(** * docker-zfs-plugin: the volume driver of [zfs/driver.go]

    A shallow embedding of package [zfsdriver] and the properties of its
    lifecycle operations.  The go-zfs library, the process it drives and
    the clock are external to the package: they enter as an interface
    ([ZfsBackend]) over which the driver is written.  logrus output is
    not part of the model. *)

From stdpp Require Import base option list strings gmap.

Open Scope Z_scope.

(** ** Go's [strings] and [fmt] as the driver uses them

    Go strings are byte sequences, as [string] is here. *)

Module strings.

Definition len (s : string) : Z := Z.of_nat (String.length s).

(** [s[:j]] and [s[i:]] for indices within the string. *)
Fixpoint take (j : nat) (s : string) : string :=
  match j, s with
  | S j', String c s' => String c (take j' s')
  | _, _ => EmptyString
  end.

Fixpoint drop (i : nat) (s : string) : string :=
  match i, s with
  | S i', String _ s' => drop i' s'
  | _, _ => s
  end.

Definition slice_to (s : string) (j : Z) : string := take (Z.to_nat j) s.
Definition slice_from (s : string) (i : Z) : string := drop (Z.to_nat i) s.

Fixpoint HasPrefix (s prefix : string) : bool :=
  match prefix, s with
  | EmptyString, _ => true
  | String _ _, EmptyString => false
  | String c prefix', String d s' =>
      if Ascii.eqb c d then HasPrefix s' prefix' else false
  end.

(** [strings.Index]: the index of the first instance of [substr] in [s],
    or -1 when there is none. *)
Fixpoint Index (s substr : string) : Z :=
  if HasPrefix s substr then 0
  else match s with
       | EmptyString => -1
       | String _ s' =>
           let i := Index s' substr in
           if i <? 0 then -1 else i + 1
       end.

Definition Contains (s substr : string) : bool := 0 <=? Index s substr.

(** The loop of Go's [genSplit] with [sepSave = 0]; [k] is the number of
    cuts still allowed ([n - 1 - i] in the Go code). *)
Fixpoint genSplit (s sep : string) (k : nat) : list string :=
  match k with
  | O => [s]
  | S k' =>
      let m := Index s sep in
      if m <? 0 then [s]
      else slice_to s m :: genSplit (slice_from s (m + len sep)) sep k'
  end.

(** [strings.SplitN] for a non-empty separator and [0 <= n], the only way
    the driver calls it (the "explode" mode of an empty separator and the
    "all substrings" mode of a negative count are not modelled). *)
Definition SplitN (s sep : string) (n : Z) : list string :=
  if n =? 0 then []
  else
    let n := if len s + 1 <? n then len s + 1 else n in
    genSplit s sep (Z.to_nat (n - 1)).

End strings.

(** ** Data of the package and of the libraries it is written against *)

(** [zfs.Dataset] of go-zfs: a handle that carries the dataset's name. *)
Record Dataset := mkDataset { ds_Name : string }.

(** [volume.Volume] of go-plugins-helpers.  [CreatedAt] is a Go string
    tagged [omitempty]: the zero value [""] is the absent field. *)
Record Volume := mkVolume {
  Name : string;
  Mountpoint : string;
  CreatedAt : string
}.

(** [ZfsDriver]: the root datasets, in configuration order. *)
Record ZfsDriver := mkZfsDriver { rds : list Dataset }.

(** [volume.CreateRequest]; [Options] is a Go [map[string]string]. *)
Record CreateRequest := mkCreateRequest {
  cr_Name : string;
  cr_Options : gmap string string
}.

(** The computation of [datasetName] in [Create] (driver.go, lines 51-75),
    which needs no backend. *)
Definition datasetName (zd : ZfsDriver) (volumeName : string) : string :=
  if strings.Contains volumeName "_" then
    match strings.SplitN volumeName "_" 2 with
    | [projectName; actualVolumeName] =>
        match rds zd with
        | rootDS :: _ =>
            ds_Name rootDS +:+ "/" +:+ projectName +:+ "/" +:+ actualVolumeName
        | [] => volumeName
        end
    | _ => volumeName
    end
  else volumeName.

(** Go's [error] values.  [New] is an error that wraps nothing
    ([errors.New], [fmt.Errorf] without [%w], the library's own errors);
    [Wrap msg err] is what [fmt.Errorf] returns for a format with [%w]:
    [msg] is the whole formatted text and [err] the wrapped cause. *)
Inductive error : Type :=
| New (msg : string)
| Wrap (msg : string) (err : error).

Definition Error (e : error) : string :=
  match e with New msg => msg | Wrap msg _ => msg end.

Definition Unwrap (e : error) : option error :=
  match e with New _ => None | Wrap _ err => Some err end.

(** The other requests and the responses of go-plugins-helpers. *)
Record GetRequest := mkGetRequest { gq_Name : string }.
Record RemoveRequest := mkRemoveRequest { rq_Name : string }.
Record PathRequest := mkPathRequest { pq_Name : string }.
Record MountRequest := mkMountRequest { mq_Name : string; mq_ID : string }.
Record UnmountRequest := mkUnmountRequest { uq_Name : string; uq_ID : string }.

Record ListResponse := mkListResponse { Volumes : list Volume }.
Record GetResponse := mkGetResponse { gr_Volume : Volume }.
Record PathResponse := mkPathResponse { pr_Mountpoint : string }.
Record MountResponse := mkMountResponse { mr_Mountpoint : string }.
Record CapabilitiesResponse := mkCapabilitiesResponse { Scope : string }.

(** ** The backend

    What the driver asks of go-zfs.  The pools are a state the library
    reads and changes; [DatasetExists], [GetDataset], [DatasetList] and the
    property reads run [zfs list] and [zfs get], which only read it, while
    creation and destruction return the state they leave.  A Go result
    [(T, error)] is [T + error] and a bare [error] is [option error]. *)
Class ZfsBackend := {
  zfs_state : Type;
  Time : Type;
  Format_RFC3339 : Time → string;
  zfs_DatasetExists : string → zfs_state → bool;
  zfs_CreateDatasetRecursive :
    string → gmap string string → zfs_state → (Dataset + error) * zfs_state;
  zfs_GetDataset : string → zfs_state → Dataset + error;
  zfs_DatasetList : Dataset → zfs_state → list Dataset + error;
  zfs_GetMountpoint : Dataset → zfs_state → string + error;
  zfs_GetCreation : Dataset → zfs_state → Time + error;
  zfs_Destroy : Dataset → zfs_state → option error * zfs_state
}.

(** The calls a run makes on the backend, in order. *)
Inductive Call : Type :=
| CallDatasetExists (name : string)
| CallCreateDatasetRecursive (name : string) (properties : gmap string string)
| CallGetDataset (name : string)
| CallDatasetList (ds : Dataset)
| CallGetMountpoint (ds : Dataset)
| CallGetCreation (ds : Dataset)
| CallDestroy (ds : Dataset).

(** The dataset name a call is about. *)
Definition call_target (c : Call) : string :=
  match c with
  | CallDatasetExists name | CallCreateDatasetRecursive name _
  | CallGetDataset name => name
  | CallDatasetList ds | CallGetMountpoint ds | CallGetCreation ds
  | CallDestroy ds => ds_Name ds
  end.

Definition is_creation (c : Call) : bool :=
  match c with CallCreateDatasetRecursive _ _ => true | _ => false end.

(** ** The driver *)

Section Driver.
Context `{ZfsBackend}.

(** A run takes the state of the pools and gives a result, the state it
    leaves and the backend calls it made. *)
Definition M (A : Type) : Type := zfs_state → A * zfs_state * list Call.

WORK TO BE COMPLETED: Print exactly the lines above, between the one holding "Record PathResponse := mkPathResponse" and the one holding "reads and changes;", inclusive, and nothing besides.

PROBLEM SOLUTION:
Record PathResponse := mkPathResponse { pr_Mountpoint : string }.
Record MountResponse := mkMountResponse { mr_Mountpoint : string }.
Record CapabilitiesResponse := mkCapabilitiesResponse { Scope : string }.

(** ** The backend

    What the driver asks of go-zfs.  The pools are a state the library
    reads and changes; [DatasetExists], [GetDataset], [DatasetList] and the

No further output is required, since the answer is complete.